Nishijima Kazuo, en religion Gudō Wafu Nishijima (西嶋愚道和夫, Nishijima Gudō Wafu?), né le à Yokohama, et mort le [1],[2], est un bonze et enseignant bouddhiste zen japonais.

Biographie[modifier | modifier le code]

Très jeune, il découvre, à travers la pratique de l'athlétisme, l'importance de l'équilibre intérieur. À 16 ans, il lit le Shōbōgenzō de Dōgen, et s'étonne de ne pouvoir comprendre un livre pourtant écrit en japonais. En , à l'âge de 21 ans, il participe à une première retraite au temple de Daichūji sous la direction du maître zen Kodo Sawaki (Sawaki Kōdō) (1888-1965)[2], dont il suivra les enseignements jusqu'à la mort de ce dernier.

En 1946, Nishijima sort diplômé de l'école de droit de l'Université de Tokyo et entame une carrière dans la finance. Au décès de Kodo Sawaki, suivant la tradition zen, il cherche un maître qui lui confèrera l'ordination de moine. Il choisit alors un de ses aînés, qu'il a connu au lycée de Shizuoka quatorze ans auparavant, Zuigaku Renpō Niwa Zenji, qui sera par la suite le supérieur général de l'école Sōtō et le soixante-dix septième abbé du monastère d'Eihei-ji. En 1973, Niwa l'ordonne moine zen, avant de lui transmettre, en 1977, lui transmet le shiho[2], le reconnaissant ainsi formellement comme un de ses successeurs. À propos de son ordination, Nishijima déclare: « Je suis devenu bonze tard dans ma vie, et comme j'ai mis du temps à trouver ma véritable vocation, j'ai pris le nom de Gudô lors de mon ordination. GU signifie « raide » ou « stupide », DÔ, « la vérité » ou « la voie » . Même quelqu'un de stupide peut trouver la vérité[3]. »

Parallèlement à cela, Nishijima poursuivit sa carrière professionnelle jusqu'en 1979, date à laquelle il prend sa retraite[2].

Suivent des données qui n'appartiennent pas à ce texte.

(* ===== verification/ContentAgent.v ===== *)
(** The content side of the agent, as the content index provides it: the interface [ContentPort] that
    the agent's theorems are stated against, filled with the reader, the projection worker and the
    backlog of [crates/content-index/src/lib.rs], and its law. *)
From stdpp Require Import base strings numbers gmap list relations.
From S2P Require Import Prelude Models GraphDomain GraphTables GraphOutbox GraphInvariant.
From S2P Require Import Text Catalog Content DurableJson Generations Agent AgentSpec.
From S2P Require ContentProject ContentProjectSpec.
Import ContentProject (MkPstate, ps_graph, ps_files, MkContentProjectionOptions).

Section port.
Context `{TV : Tantivy} `{T : TextEnv} `{CE : !ContentEnv} `{!StoreLaws E} `{TL : !TantivyLaws}.
Context `{J : JsonEnv} `{RC : !JsonCodec ContentGenerationRecord} `{PC : !JsonCodec ActiveGenerationPointer}.
(** What the operating system answers, the policy of the workspace, and how opening the graph ends. *)
Context (env : GenEnv) (policy : ContentIndexPolicy) (opened : result GraphError unit).

Definition workspace_content : ContentPort := {|
  Agent.ContentError := ContentIndexError;
  Agent.ContentReader := ContentProject.ContentReader;
  ContentWorkspace := gstate;
  ContentSummary := ContentProject.DurableContentProjectionSummary;
  content_search c reader query lim := ContentProject.reader_search (gs_root c) reader query lim;
  content_project batch batches g c :=
    let '(r, s) := ContentProject.project env opened policy (MkContentProjectionOptions batch batches) (MkPstate g c) in
    (r, ps_graph s, ps_files s);
  content_backlog g c := ContentProject.content_backlog_of g |}.

(** The promise the agent relies on. *)
Lemma workspace_content_laws : @ContentLaws E workspace_content.
Proof.
  split. intros batch batches g c r g' c' _ H. cbn [content_project workspace_content] in H.
  pose proof (ContentProjectSpec.project_only_acknowledges env opened policy
    (MkContentProjectionOptions batch batches) (MkPstate g c)) as Hacks.
  destruct (ContentProject.project _ _ _ _ _) as [q s]. injection H as _ <- _. simpl in Hacks.
  eapply rtc_subrel; [|exact Hacks]. intros a b (last & gen & Hl & Hg & Hack).
  exact (ack_step last gen a b Hl Hg Hack).
Qed.
End port.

Au cours des années 1960, Nishijima commence à donner régulièrement des conférences publiques sur le bouddhisme et la méditation zen. À partir des années 1980, certaines de ces conférences sont en anglais, ce qui attire vers lui un certain nombre d'étudiants étrangers, dont l'Américain Brad Warner. En France, une partie de ses étudiants se regroupent au sein du Dogen Sangha. D'autre part, Nishijima a tenu à transmettre le Shihō en 2001 à l'enseignant et auteur français Éric Rommeluère, considérant, sur la base de leurs échanges à propos du Shōbōgenzō qu'il était digne d'être son successeur dans le Dharma. Il fait de même avec, entre autres, son disciple Mike Cross qui collabore avec lui sur plusieurs projets de traduction.

En 1979, il prend sa retraite et quitte la Japan Securities Finance Co, dont il était l'un des directeurs depuis 1950. Toutefois, il reprend alors du service dans la finance et devient conseiller de l'entreprise de cosmétiques Ida Ryōgokudō qu'il aide à se redresser[2]. Pour le remercier, ses dirigeants mettent à sa disposition un bâtiment dans lequel établir un dojo, à Ichikawa aux environs de Tōkyō[4],[5]. C'est de là que, durant de nombreuses années — jusqu'à la fermeture du dojo en 2005 — Nishijima transmettra son enseignement, qui repose sur deux aspects essentiels: l'interprétation du Shōbōgenzō, et l'équilibre du système nerveux autonome, induit par la pratique de zazen.

Il s'intéresse également au dialogue inter-religieux, ce qui l'amène à publier notamment des articles dans la revue (en) Buddhist-Christian Studies[6],[7].

Nishijima est l'auteur de plusieurs livres en japonais et en anglais. Son grand œuvre reste cependant sa traduction en japonais moderne et en treize volumes du Kana Shōbōgenzō en 95 fascicules de maître Dōgen, traduction augmentée des propres commentaires de Nishijima. En collaboration avec son élève anglais Mike Cross, il a publié une version en anglais de cette traduction en japonais. Cette traduction en anglais est considérée, notamment par des universitaires spécialistes de Dogen comme Steven Heine (en), comme l'une des plus fidèles de cet ouvrage[8]. Il a aussi travaillé à une traduction anglaise avec commentaires du Shinji Shōbōgenzō, un recueil de 300 kôans réunis et commentés par Dôgen, ainsi qu'à la traduction avec commentaires d'un ouvrage fondamental du bouddhisme Mâhayâna, les Versets fondamentaux de la Voie du Milieu (Mūlamadhyamakakārikā) de Nāgārjuna.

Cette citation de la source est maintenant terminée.